With the recent efforts to change now in tatters, it’s only natural that the individual would go back to old lifestyle habits. I call this going back to square one. When the membership is quit or the diet is trashed, the whole plan is scrapped and the individual goes right back to their old habits with their body following suit.
Truth be told, most folks who are successful at getting in shape abandon or quit lots of diets or exercise programs. The only difference is that they don’t throw out the entire package and go back to where they started. Instead they throw away the parts that were not working for them and they keep what did work.
So maybe the whole low carb thing didn’t work so well for them, but maybe they discovered that giving up sweets during the work week was a good thing and kept up the habit. Maybe those Yoga classes didn’t work out, but that doesn’t mean they didn’t incorporate some poses into their cool-down period after a run to stretch out.

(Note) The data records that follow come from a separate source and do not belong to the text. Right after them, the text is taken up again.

(** * Unforgotten BLE scale firmware: framer, responder, indicator, power manager

    A shallow embedding of the MicroPython sources
    - [lib/power_manager.py]                      (module [PowerManager])
    - [esp32-c6/led_manager_c6_combo.py]          (module [C6Combo])
    - [lib/s3_neopixel_led_manager_v1_5_1.py]     (module [S3RGB])
    - [esp32-s3/unf_s3_v1_3_2.py], [esp32-s3/unf_s3.py] (module [BLEScale])
    - [esp32-s3/unf_s3_v1_3_1.py], its per-handle parser (module [BLEScale131])
    with the runtime they import left as parameters (Part I), the vocabulary
    of the statements (Part II) and the properties of the specification that
    concern them (Part III).

    Objects are records passed explicitly; every method takes the object
    and returns the updated object.  A call of [time.ticks_ms()] is an
    extra argument [now] of the method that performs it. *)

From Stdlib Require Import ZArith QArith Qabs List Bool Lia.
From Stdlib Require Import Strings.String Strings.Ascii Strings.Byte.
From stdpp Require Import gmap strings list.

Local Open Scope Z_scope.

Set Warnings "-register-all".

(* ===================================================================== *)
(** * Part I: the programs                                                *)
(* ===================================================================== *)

(** ** lib/power_manager.py *)

Module PowerManager.
(** What a returning [shutil.copy] has done. *)
Lemma py_copy_returns L src dst e d e' :
  py_copy L src dst e = (Ok d, e') ->
  exists c,
    disk e !! src = Some c
    /\ d = copy_destination L e src dst
    /\ d <> src
    /\ e' = Ext (heap e) (<[d := c]> (disk e)).
Proof.
  unfold py_copy.
  destruct (same_file L e src (copy_destination L e src dst)) eqn:Hsame;
    [discriminate |].
  destruct (copyfile_fails L src _ e) as [[x e''] |]; [discriminate |].
  destruct (disk e !! src) as [c |] eqn:Hc; [| discriminate].
  intros [= <- <-]. exists c. repeat split.
  intros Heq. unfold same_file, path_exists in Hsame.
  rewrite Heq, Hc, bool_decide_eq_true_2 in Hsame by reflexivity.
  discriminate Hsame.
Qed.

(** A regular file is never copied onto its own path. *)
Lemma py_copy_onto_itself L src e c :
  disk e !! src = Some c ->
  exists msg, py_copy L src src e = (Raise (Exn SameFileError msg), e).
Proof.
  intros Hc. unfold py_copy, copy_destination, is_dir, same_file, path_exists.
  rewrite Hc, bool_decide_eq_true_2 by reflexivity. cbn. eauto.
Qed.


Ltac settle :=
  cbn [fst snd]; rewrite <- ?app_assoc;
  rewrite ?calls_since_app, ?printed_since_app; cbn;
  try reflexivity.

Ltac destruct_calls :=
  repeat match goal with
  | |- context [AutoModel_from_pretrained ?L ?p ?e] =>
      destruct (AutoModel_from_pretrained L p e) as [[?|?] ?] eqn:?; cbn
  | |- context [AutoTokenizer_from_pretrained ?L ?p ?e] =>
      destruct (AutoTokenizer_from_pretrained L p e) as [[?|?] ?] eqn:?; cbn
  | |- context [AutoProcessor_from_pretrained ?L ?p ?e] =>
      destruct (AutoProcessor_from_pretrained L p e) as [[?|?] ?] eqn:?; cbn
  | |- context [PeftModel_from_pretrained ?L ?v ?p ?e] =>
      destruct (PeftModel_from_pretrained L v p e) as [[?|?] ?] eqn:?; cbn
  | |- context [merge_and_unload ?L ?o ?e] =>
      destruct (merge_and_unload L o e) as [[?|?] ?] eqn:?; cbn
  | |- context [save_pretrained ?L ?o ?p ?e] =>
      destruct (save_pretrained L o p e) as [[?|?] ?] eqn:?; cbn
  | |- context [is_Exception ?x] => destruct (is_Exception x) eqn:?; cbn
  | |- context [attr ?e ?o ?n] => destruct (attr e o n) eqn:?; cbn
  | |- context [path_exists ?e ?p] => destruct (path_exists e p) eqn:?; cbn
  | |- context [py_copy ?L ?s ?d ?e] =>
      destruct (py_copy L s d e) as [[?|?] ?] eqn:?; cbn
  | |- context [match ?o with Some _ => _ | None => _ end] => destruct o eqn:?; cbn
  end.

(** Each step of a complete run is one of the calls that returned. *)
Ltac went_through :=
  repeat match goal with |- _ /\ _ => split end;
  first
    [ eassumption
    | reflexivity
    | apply attr_set_attr_eq
    | cbn; eassumption
    | cbn; reflexivity
    | eapply copy_done; eassumption
    | apply copy_skipped; assumption
    | cbn; rewrite <- ?app_assoc; reflexivity ].

Ltac other_line H :=
  unfold processor_not_found_msg, loaded_msg, copied_msg, skipped_msg in H;
  cbv [String.append] in H; discriminate H.

Ltac not_in_lines H :=
  repeat (apply elem_of_cons in H as [H | H]; [other_line H |]);
  now apply elem_of_nil in H.

Section Run.

Variable L : library.
Variables base lora : string.
Variables xf sn sp : option string.
Variable w0 : world.

Local Abbreviation extra_file := (default default_extra_file xf).
Local Abbreviation submodule_name := (default default_submodule_name sn).
Local Abbreviation save_path := (default default_save_path sp).
Local Abbreviation source_file := (os_path_join base extra_file).
Local Abbreviation target_file := (os_path_join save_path extra_file).
Local Abbreviation run := (merge_lora L base lora xf sn sp w0).

(** C3. A failure of [AutoModel.from_pretrained] or of
    [AutoTokenizer.from_pretrained] is the outcome of [merge_lora]: the very
    exception the library raised, with nothing printed and no call issued
    after the failing one. *)
Theorem load_failure_propagates x e' tr :
  loading_raises L base (w_ext w0) x e' tr ->
  run = (Raise x, World e' (w_stdout w0) (w_trace w0 ++ tr)).
Proof.
  intros [e1 H1 | m e1 e2 H1 H2]; unfold_run.
  - now run_with H1.
  - run_with H1. run_with H2. now rewrite <- app_assoc.
Qed.

Section Loaded.

Variables model tok : loc.
Variable rp : result loc.
Variables e1 e2 e3 : ext.
Hypothesis Hmodel : AutoModel_from_pretrained L base (w_ext w0) = (Ok model, e1).
Hypothesis Htok : AutoTokenizer_from_pretrained L base e1 = (Ok tok, e2).
Hypothesis Hproc : AutoProcessor_from_pretrained L base e2 = (rp, e3).

Local Abbreviation trace_load :=
  [(EvFromPretrained AutoModel base, w_ext w0);
   (EvFromPretrained AutoTokenizer base, e1);
   (EvFromPretrained AutoProcessor base, e2)].

Ltac loaded := unfold_run; run_with Hmodel; run_with Htok; run_with Hproc.

(** C1. Once step 1 is over (model and tokenizer loaded, the processor
    loaded or its failure taken by [except Exception]), a [submodule_name]
    that is not an attribute of the model makes [merge_lora] raise
    [AttributeError] with a message that contains the name; the only calls
    issued are the three loads and the [hasattr] test, so no adapter is
    loaded or merged and nothing is saved or copied. *)
Theorem missing_submodule_raises_AttributeError :
  recoverable rp = true ->
  attr e3 model submodule_name = None ->
  run = (Raise (Exn AttributeError (missing_submodule_msg submodule_name)),
         World e3 (w_stdout w0 ++ stdout_of_load rp)
               (w_trace w0 ++ trace_load ++ [(EvHasattr model submodule_name, e3)]))
  /\ (exists pre post,
        missing_submodule_msg submodule_name = pre +:+ submodule_name +:+ post)
  /\ forallb (fun ev => negb (is_adapter_step ev || is_output_step ev))
       (calls_since w0 (snd run)) = true.
Proof.
  intros Hrec Hattr.
  assert (Hrun : run = (Raise (Exn AttributeError (missing_submodule_msg submodule_name)),
         World e3 (w_stdout w0 ++ stdout_of_load rp)
               (w_trace w0 ++ trace_load ++ [(EvHasattr model submodule_name, e3)]))).
  { loaded. destruct rp as [p | x]; cbn in *.
    - rewrite Hattr; cbn. now rewrite <- !app_assoc.
    - rewrite Hrec; cbn. rewrite Hattr; cbn. now rewrite <- !app_assoc. }
  split; [exact Hrun | split; [apply missing_submodule_msg_names |]].
  rewrite Hrun; cbn [snd]. now rewrite calls_since_app.
Qed.

(** C2, as the code has it. With model and tokenizer loaded, a failure [x]
    of [AutoProcessor.from_pretrained] is taken by the handler exactly when
    [x] is an instance of [Exception], whatever its cause: the run prints
    the not-found message, goes on to the [hasattr] test in the store the
    failed load left, and never calls [save_pretrained] on a processor.
    A failure outside [Exception] is the outcome of [merge_lora]. *)
Theorem processor_failure_taken_iff_Exception x :
  rp = Raise x ->
  if is_Exception x
  then take 4 (calls_since w0 (snd run))
         = trace_load.*1 ++ [EvHasattr model submodule_name]
       /\ take 2 (printed_since w0 (snd run)) = [processor_not_found_msg; loaded_msg]
       /\ snd <$> w_trace (snd run) !! (length (w_trace w0) + 3)%nat = Some e3
       /\ forallb (fun ev => negb (is_processor_save ev)) (calls_since w0 (snd run)) = true
  else run = (Raise x, World e3 (w_stdout w0) (w_trace w0 ++ trace_load)).
Proof.
  intros ->. destruct (is_Exception x) eqn:Hx.
  - loaded. rewrite Hx; cbn.
    destruct_calls; settle; rewrite lookup_app_since; repeat split.
  - loaded. rewrite Hx; cbn. now rewrite <- !app_assoc.
Qed.

(** X7. With model and tokenizer loaded, the line "Processor configuration
    not found, skipping processor load." is among the lines a run prints
    exactly when the processor load raised an instance of [Exception]:
    no other line of the script can be mistaken for it, and a failure
    outside [Exception] ends the run before anything is printed. *)
Theorem not_found_line_iff_processor_failed :
  processor_not_found_msg ∈ printed_since w0 (snd run)
  <-> exists exc, rp = Raise exc /\ is_Exception exc = true.
Proof.
  loaded. destruct rp as [p | exc]; cbn.
  - destruct_calls; settle;
      (split; [intros H; not_in_lines H | intros (exc & Hexc & _); discriminate Hexc]).
  - destruct (is_Exception exc) eqn:Hexc; cbn.
    + destruct_calls; settle; (split; [eauto | intros _; apply list_elem_of_here]).
    + rewrite printed_since_same. split.
      * intros H. now apply elem_of_nil in H.
      * intros (exc' & Heq & Hexc'). injection Heq as <-. congruence.
Qed.

Section Merged.

Hypothesis Hrec : recoverable rp = true.
Variable v : val.
Hypothesis Hattr : attr e3 model submodule_name = Some v.

Local Abbreviation trace_found :=
  (trace_load ++
   [(EvHasattr model submodule_name, e3);
    (EvGetattr model submodule_name, e3);
    (EvLoadAdapter v lora, e3)]).

Local Abbreviation stdout_found :=
  (stdout_of_load rp ++
   ["Successfully extracted submodule: " +:+ submodule_name +:+ "."]).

The point is simple. If you constantly cherry pick what worked and what didn’t, your game plan will never revert back to square one and neither will your body. If anything, you can expect to see consistent progress for years to come. Even still, there are those who will cite physiological changes that occur when someone loses weight that might suggest the body is trying to revert back to its former self.
Admittedly I don’t know too many details, but I do have lots of questions about these changes.
Questions like, are these changes temporary and an acute response to a stress upon the body? The same thing happens when we exercise. We get tired and sore, but does that mean our body is attempting to get us to stand still?
Maybe these hormonal fluctuations are short-term, so while they might be telling the body to regain the lost weight, it might be for a short period of time while the body gets used to the new body fat level it now has. I also wonder if some of these “rebound” reactions to lifestyle changes are due to taking something out without putting something back in.
We humans are pretty good about keeping things in balance. If we lose a job, an appointment or even forget to brush our teeth, things can seem incomplete. Maybe the physical cues to pack on more weight are not so much from the weight loss itself but from taking something out. I wonder what would happen if we found a replacement, like replacing some sugary snacks with a fun activity.
In any case, there are a lot of unanswered questions surrounding the set point theory. My main goal is to keep a shred of doubt that such a thing may be scientifically true. By doing so, I can keep futility at bay and increase the vast realm of possibility for how far we can really go.